Dentro e fora de casa
Aumentar a presença de profissionais pretos em cargos de liderança é algo que ainda deve levar muitas décadas, mesmo que mais de 50% dos profissionais brasileiros sejam pretos e pardos. Para que haja uma equidade no mercado de trabalho com profissionais brancos, segundo um levantamento feito pelo Instituto de Identidade Brasil (ID_BR), isso ainda vai levar 167 anos, acontecendo somente em 2.190.
Lins ressalta que ainda há vários desafios que precisam ser superados para aumentar a representatividade dos profissionais pretos em espaços de decisão na sociedade como um todo.
“Além de um escopo de contratação que releva alguns pontos – como a falta de domínio de um segundo idioma ou formação em faculdades de primeira linha – abrirem vagas afirmativas e apostarem em programas de estágio para jovens pretos, as companhias estão aproveitando a oportunidade também para capacitar internamente os profissionais pretos para ocuparem posições de liderança”.
A representatividade é algo que deve ser trabalhado nessas empresas, na visão de João Philipe. “É importante contratar profissionais pretos, mas também promover ações para desenvolvê-los dentro da empresa, para que eles se sintam parte da organização. Eles devem ser inseridos nas decisões, em projetos relevantes e empoderados para que esse sentimento seja disseminado e estimule outros profissionais pretos a seguirem o mesmo caminho”.
De acordo com um levantamento feito pelo Núcleo de Estudos Raciais do Insper, ter profissionais pretos em posições de gestão aumentam os investimentos e ampliam a inclusão. Para os pesquisadores, esses profissionais podem aumentar em 1,8% a participação de trabalhadores pretos na empresa, pois entendem os desafios enfrentados e valorizam as vivências, tendo um maior compromisso com a diversidade e inclusão.

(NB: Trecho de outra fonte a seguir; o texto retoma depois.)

Definition IMGetWithChannelAndSeqs (channelID : gostring) (channelType : Z) (loginUID : gostring) (seqs : slice Z)
  : call (option SyncChannelMessageResp) :=
  im_post_read "/messages"
    (map_json [("channel_id" : gostring, JStr channelID); ("channel_type" : gostring, JInt channelType);
               ("message_seqs" : gostring, ints_json seqs); ("login_uid" : gostring, JStr loginUID)])
    (into_ptr zero_SyncChannelMessageResp into_SyncChannelMessageResp) None.

Definition IMSyncChannelMessage (req : SyncChannelMessageReq) : call (option SyncChannelMessageResp) :=
  im_post_read "/channel/messagesync" (SyncChannelMessageReq_json req)
    (into_ptr zero_SyncChannelMessageResp into_SyncChannelMessageResp) None.

Definition IMSyncMessage (req : MsgSyncReq) : call (slice (option MessageResp)) :=
  im_post_read "/message/sync" (MsgSyncReq_json req) into_messages None.

Definition IMSyncMessageAck (req : SyncackReq) : call unit := im_post_ok "/message/syncack" (SyncackReq_json req).
Definition IMRevokeMessage (req : MessageRevokeReq) : call unit := im_post_ok "/message/revoke" (MessageRevokeReq_json req).
Definition IMDelChannel (req : ChannelDeleteReq) : call unit := im_post_ok "/channel/delete" (ChannelDeleteReq_json req).

Definition IMSearchUserMessages (req : SearchUserMessageReq) : call (option SearchUserMessageResp) :=
  im_post_read "/plugins/wk.plugin.search/usersearch" (SearchUserMessageReq_json req)
    (into_ptr (mkSearchUserMessageResp 0 0 0 None) into_SearchUserMessageResp) None.

Definition IMSearchMessages (req : MsgSearchReq) : call (option SyncChannelMessageResp) :=
  im_post_read "/messages" (MsgSearchReq_json req) (into_ptr zero_SyncChannelMessageResp into_SyncChannelMessageResp) None.

Definition SendRevoke (req : MsgRevokeReq) : call unit :=
  SendCMD (mkMsgCMDReq false (rv_FromUID req) (rv_ChannelID req) (rv_ChannelType req) None "messageRevoke"
    (Some (list_to_map [("message_id" : gostring, JStr (FormatInt (rv_MessageID req)))]))).

Definition SendTyping (channelID : gostring) (channelType : Z) (fromUID : gostring) : call unit :=
  SendCMD (mkMsgCMDReq true [] channelID channelType None CMDTyping
    (Some (list_to_map [("from_uid" : gostring, JStr fromUID); ("channel_id" : gostring, JStr channelID); ("channel_type" : gostring, JInt channelType)]))).

(** In test mode nothing is asked. *)
Definition IMSOnlineStatus (uids : slice gostring) : call (slice (option OnlinestatusResp)) :=
  if cfg_Test c then ret None
  else im_post_read "/user/onlinestatus" (strings_json uids)
         (into_slice None (into_ptr (mkOnlinestatusResp [] 0 0 0) into_OnlinestatusResp)) None.

(** *** [stream.go] *)

Definition IMStreamStart (req : MessageStreamStartReq) : call gostring :=
  do! resp := im_post "/streammessage/start" (MessageStreamStartReq_json req) in
  do! _ := handlerIMError resp in
  do! resultMap := read_body into (zero : option (gmap gostring json)) resp in
  match resultMap with
  | None => fail (ErrText "result is nil")
  | Some m => match m !! ("stream_no" : gostring) with
              | Some (JStr streamNo) => ret streamNo
              | _ => fail (ErrText "stream_no field missing or not a string")
              end
  end.

Definition IMStreamEnd (req : MessageStreamEndReq) : call unit :=
  do! resp := im_post "/streammessage/end" (MessageStreamEndReq_json req) in
  do! _ := handlerIMError resp in
  ret tt.

(** *** [msg_channel.go] *)

Definition SendChannelUpdateWithFromUID (channel updateChannel : ChannelReq) (fromUID : gostring) : call unit :=
  SendCMD (mkMsgCMDReq false fromUID (cr_ChannelID channel) (cr_ChannelType channel) None CMDChannelUpdate
    (Some (list_to_map [("channel_id" : gostring, JStr (cr_ChannelID updateChannel));
                        ("channel_type" : gostring, JInt (cr_ChannelType updateChannel))]))).

Definition SendChannelUpdate (channel updateChannel : ChannelReq) : call unit :=
  SendChannelUpdateWithFromUID channel updateChannel [].

Definition SendChannelUpdateToGroup (groupNo : gostring) : call unit :=
  let channelReq := mkChannelReq groupNo (ChannelType_Uint8 ChannelTypeGroup) in
  SendChannelUpdateWithFromUID channelReq channelReq [].

Definition SendChannelUpdateToUser (uid : gostring) (channel : ChannelReq) : call unit :=
  SendChannelUpdateWithFromUID (mkChannelReq uid (ChannelType_Uint8 ChannelTypePerson)) channel [].
End Operations.

(** ** What the service receives *)

(** The payload bytes in the body of a request, as the service decodes them. *)
Definition payload_of (m : option (option (gmap gostring json))) : option gostring :=
  match m with
  | Some (Some m) => match m !! ("payload" : gostring) with Some (JStr s) => b64_decode s | _ => None end
  | _ => None
  end.

Definition delivered (r : rest_request) : option gostring :=
  match req_Body r with Some body => payload_of (JsonToMap body) | None => None end.

Lemma ascii_ValidString s : Forall (fun c => byte_val c < 128) s -> ValidString s = true.
Proof.
  induction 1 as [|c s Hc _ IH]; [done|]. apply ValidString_step. rewrite DecodeRune_ascii by done.
  split; [|done]. intros [E _]. unfold RuneError in E. lia.
Qed.

Lemma b64_char_ascii d : 0 <= d -> byte_val (b64_char d) < 128.
Proof.
  intros Hd. unfold b64_char. repeat case_match; rewrite ?byte_val_of; try by vm_compute.
  all: match goal with |- ?x mod 256 < 128 => rewrite Z.mod_small by lia; lia end.
Qed.

Lemma b64_encode_ascii s : Forall (fun c => byte_val c < 128) (b64_encode s).
Proof.
  induction s as [|a|a b|a b c s IH] using three_ind; [constructor|..];
    pose proof (quarter_range _ (byte_val_range a)); try pose proof (quarter_range _ (byte_val_range b));
    try pose proof (quarter_range _ (byte_val_range c));
    cbn [b64_encode]; repeat (apply Forall_cons; split); try (apply b64_char_ascii; lia); try done; by apply Forall_nil.
Qed.

Lemma wf_strings_json d l : Forall (fun s => ValidString s = true) (default [] l) -> wf_json (S d) (strings_json l) = true.
Proof.
  destruct l as [l|]; [|done]. intros Hl. unfold strings_json, slice_json. rewrite wf_JArr.
  apply forallb_forall. intros v (s & <- & Hin%list_elem_of_In)%in_map_iff. rewrite wf_JStr.
  rewrite Forall_forall in Hl. by apply Hl.
Qed.

(** The literal maps of the code: their lookups and their well-formedness. *)
Lemma wf_map_json d l : Forall (fun kv => ValidString kv.1 = true /\ wf_json d kv.2 = true) l ->
  wf_json (S d) (map_json l) = true.
Proof.
  intros Hl. apply wf_obj_of_map. intros k v Hkv. apply elem_of_list_to_map_2 in Hkv.
  rewrite Forall_forall in Hl. exact (Hl _ Hkv).
Qed.

(** A request that Go can hold: its strings are UTF-8. *)
Definition storable_send (m : MsgSendReq) : Prop :=
  ValidString (ms_FromUID m) = true /\ ValidString (ms_ChannelID m) = true /\ ValidString (ms_StreamNo m) = true /\
  Forall (fun s => ValidString s = true) (default [] (ms_Subscribers m)).

Lemma wf_send m : storable_send m -> wf_json maxNestingDepth (MsgSendReq_json m) = true.
Proof.
  intros (H1 & H2 & H3 & H4). apply (wf_json_mono 2); [|apply Nat.leb_le; by vm_compute].
  unfold MsgSendReq_json, MsgHeader_json. rewrite wf_JObj. cbn [forallb fst snd].
  rewrite wf_JObj. cbn [forallb fst snd].
  rewrite !wf_JStr, !wf_JInt, H1, H2, H3, (wf_strings_json 0) by done.
  destruct (ms_Payload m); cbn [bytes_json]; rewrite ?wf_JStr, ?(ascii_ValidString (b64_encode _)) by apply b64_encode_ascii; reflexivity.
Qed.
(** The answers of a cache to a program; [wait] is what passing time does to its
    state. *)
Fixpoint run_cache {S} `{Cache S} (wait : Z -> S -> S) (ops : list cache_op) (s : S) : list (gostring * option rd_err) :=
  match ops with
  | [] => []
  | o :: ops' =>
      let '(s', r) := match o with
                      | OSet k v => let '(s', e) := cache_Set k v s in (s', ([], e))
                      | OSetAndExpire k v d => let '(s', e) := cache_SetAndExpire k v d s in (s', ([], e))
                      | ODelete k => let '(s', e) := cache_Delete k s in (s', ([], e))
                      | OGet k => cache_Get k s
                      | OWait d => (wait d s, ([], None))
                      end in
      r :: run_cache wait ops' s'
  end.

(** The memory cache has no clock. *)
Definition run_memory : list cache_op -> MemoryCache -> list (gostring * option rd_err) := run_cache (fun _ m => m).
Definition run_redis {S} `{StringStore S} : list cache_op -> RedisCache S -> list (gostring * option rd_err) := run_cache (S := RedisCache S) elapse.

(** The cache that the interface describes: a map of values with deadlines, read
    at a clock. *)
#[local] Notation entries := (gmap gostring (gostring * option Z)).

Definition entry_step (o : cache_op) (now : Z) (m : entries) : Z * entries :=
  match o with
  | OSet k v => (now, <[k := (v, None)]> m)
  | OSetAndExpire k v d => (now, <[k := (v, if d =? 0 then None else Some (now + d))]> m)
  | ODelete k => (now, delete k m)
  | OGet _ => (now, m)
  | OWait d => (now + d, m)
  end.

Definition entry_answer (o : cache_op) (now : Z) (m : entries) : gostring * option rd_err :=
  (match o with OGet k => value_of (unexpired now (m !! k)) | _ => [] end, None).

Fixpoint run_entries (ops : list cache_op) (now : Z) (m : entries) : list (gostring * option rd_err) :=
  match ops with
  | [] => []
  | o :: ops' => let '(now', m') := entry_step o now m in entry_answer o now m :: run_entries ops' now' m'
  end.
(** The record of a token as it is in the cache, empty on an error. *)
Definition GetLoginUID (token tokenPrefix : gostring) (s : S) : gostring :=
  let '(_, (uid, err)) := cache_Get (tokenPrefix ++ token) s in
  match err with Some _ => [] | None => uid end.
End WKHttp.
Arguments WKHttp S : clear implicits.
Arguments Context S : clear implicits.

(** ** What the middleware decides *)

(** Without an injected renderer an error becomes one JSON answer. *)
Lemma RenderError_default {S} (spec : ErrorSpec) (c : Context S) :
  (forall l, wk c = Some l -> errorRenderer l = None) ->
  RenderError spec c = on_gin (fun g => defaultErrorRenderer g spec) c.
Proof.
  intros Hl. unfold RenderError, renderer. destruct (wk c) as [l|] eqn:E; [|done].
  by rewrite (Hl l eq_refl).
Qed.

(** The pieces of a cached record. *)
Lemma Split_two s c : c ∈ s <-> exists a b rest, Split s c = a :: b :: rest.
Proof.
  split.
  - intros (s1 & s2 & -> & Hn)%list_elem_of_split_l. rewrite Split_app by done.
    destruct (Split s2 c) as [|b rest] eqn:E; [by apply Split_not_nil in E|]. eauto.
  - intros (a & b & rest & Hs). destruct (decide (c ∈ s)) as [|Hn]; [done|]. by rewrite Split_notin in Hs.
Qed.

Lemma legacy_found {S} `{CacheLaws S} prefix ctx token (s : S) :
  good s -> TrimSpace token <> [] -> "@"%char ∈ holds s (prefix ++ token) ->
  exists s' uid name rest,
    Split (holds s (prefix ++ token)) "@"%char = uid :: name :: rest /\
    legacyTokenParser prefix ctx token s = (s', (mkUserInfo uid name (match rest with r :: _ => r | [] => [] end) [], None)).
Proof.
  intros Hg Ht Hat. unfold legacyTokenParser.
  destruct (eqs (TrimSpace token) []) eqn:E; [by apply eqs_spec in E|].
  pose proof (law_Get (prefix ++ token) s Hg) as Hl.
  destruct (cache_Get (prefix ++ token) s) as [s' [v e]]. destruct Hl as (-> & -> & _ & _).
  pose proof (TrimSpace_keeps _ "@"%char ltac:(apply (bool_decide_unpack _); by vm_compute) Hat) as Hk.
  destruct (eqs (TrimSpace (holds s (prefix ++ token))) []) eqn:E2.
  { apply eqs_spec in E2. rewrite E2 in Hk. by apply elem_of_nil in Hk. }
  apply Split_two in Hat as (uid & name & rest & ->). cbn. eauto 8.
Qed.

Uma das principais barreiras para que os profissionais pretos se candidatem para posições de liderança é a ausência da representatividade de pessoas pretas ocupando essas posições.
Uma pesquisa feita pelo Santo Caos, em parceria com o LinkedIn, apontou que 55% dos profissionais pretos entrevistados deixaram de participar de processos seletivos por acharem que não seriam bem recebidos no ambiente. E 27% relataram que isso ocorreu mais de uma vez. E mais: 45% deles nunca ocuparam cargos de liderança. Estes indicadores são reflexos do racismo estrutural vivenciado pelos profissionais pretos em seu ambiente de trabalho.
Gigantes como Danone, Ambev, Unilever, Pfizer Brasil, Natura & Co, Mercado Livre, Sanofi, entre outras corporações, estão colocando em prática diversas ações para aumentar a representatividade preta em sua liderança.
Há alguns meses, outras corporações como Gerdau, iFood, Itaú Unibanco, LinkedIn, Magazine Luiza, Nubank e Vale criaram o movimento #CarreirasComFuturo, para disseminar iniciativas de diversidade e inclusão na força de trabalho brasileira, com foco no desenvolvimento de carreira e pertencimento de profissionais pretos em todos os níveis das organizações, incluindo a alta liderança.
Práticas como essas vêm de encontro à visão de 71% dos entrevistados da pesquisa do Santo Caos de que é necessário implementar mais ações para promover o desenvolvimento de carreira de profissionais autodeclarados pretos. Entre elas estão a revisão de critérios de contratação e promoção (32%), capacitação e treinamento de liderança (31%), recrutamento afirmativo (25%) e programas de mentoria (20%).
Para João Philipe, isso tudo é só o começo. “Estamos diante de uma longa estrada de transformações baseada na diversidade e inclusão. Acredito que essa representatividade de profissionais pretos na liderança deve aumentar nos próximos anos. Ainda tem muita coisa que iremos assistir”, conclui.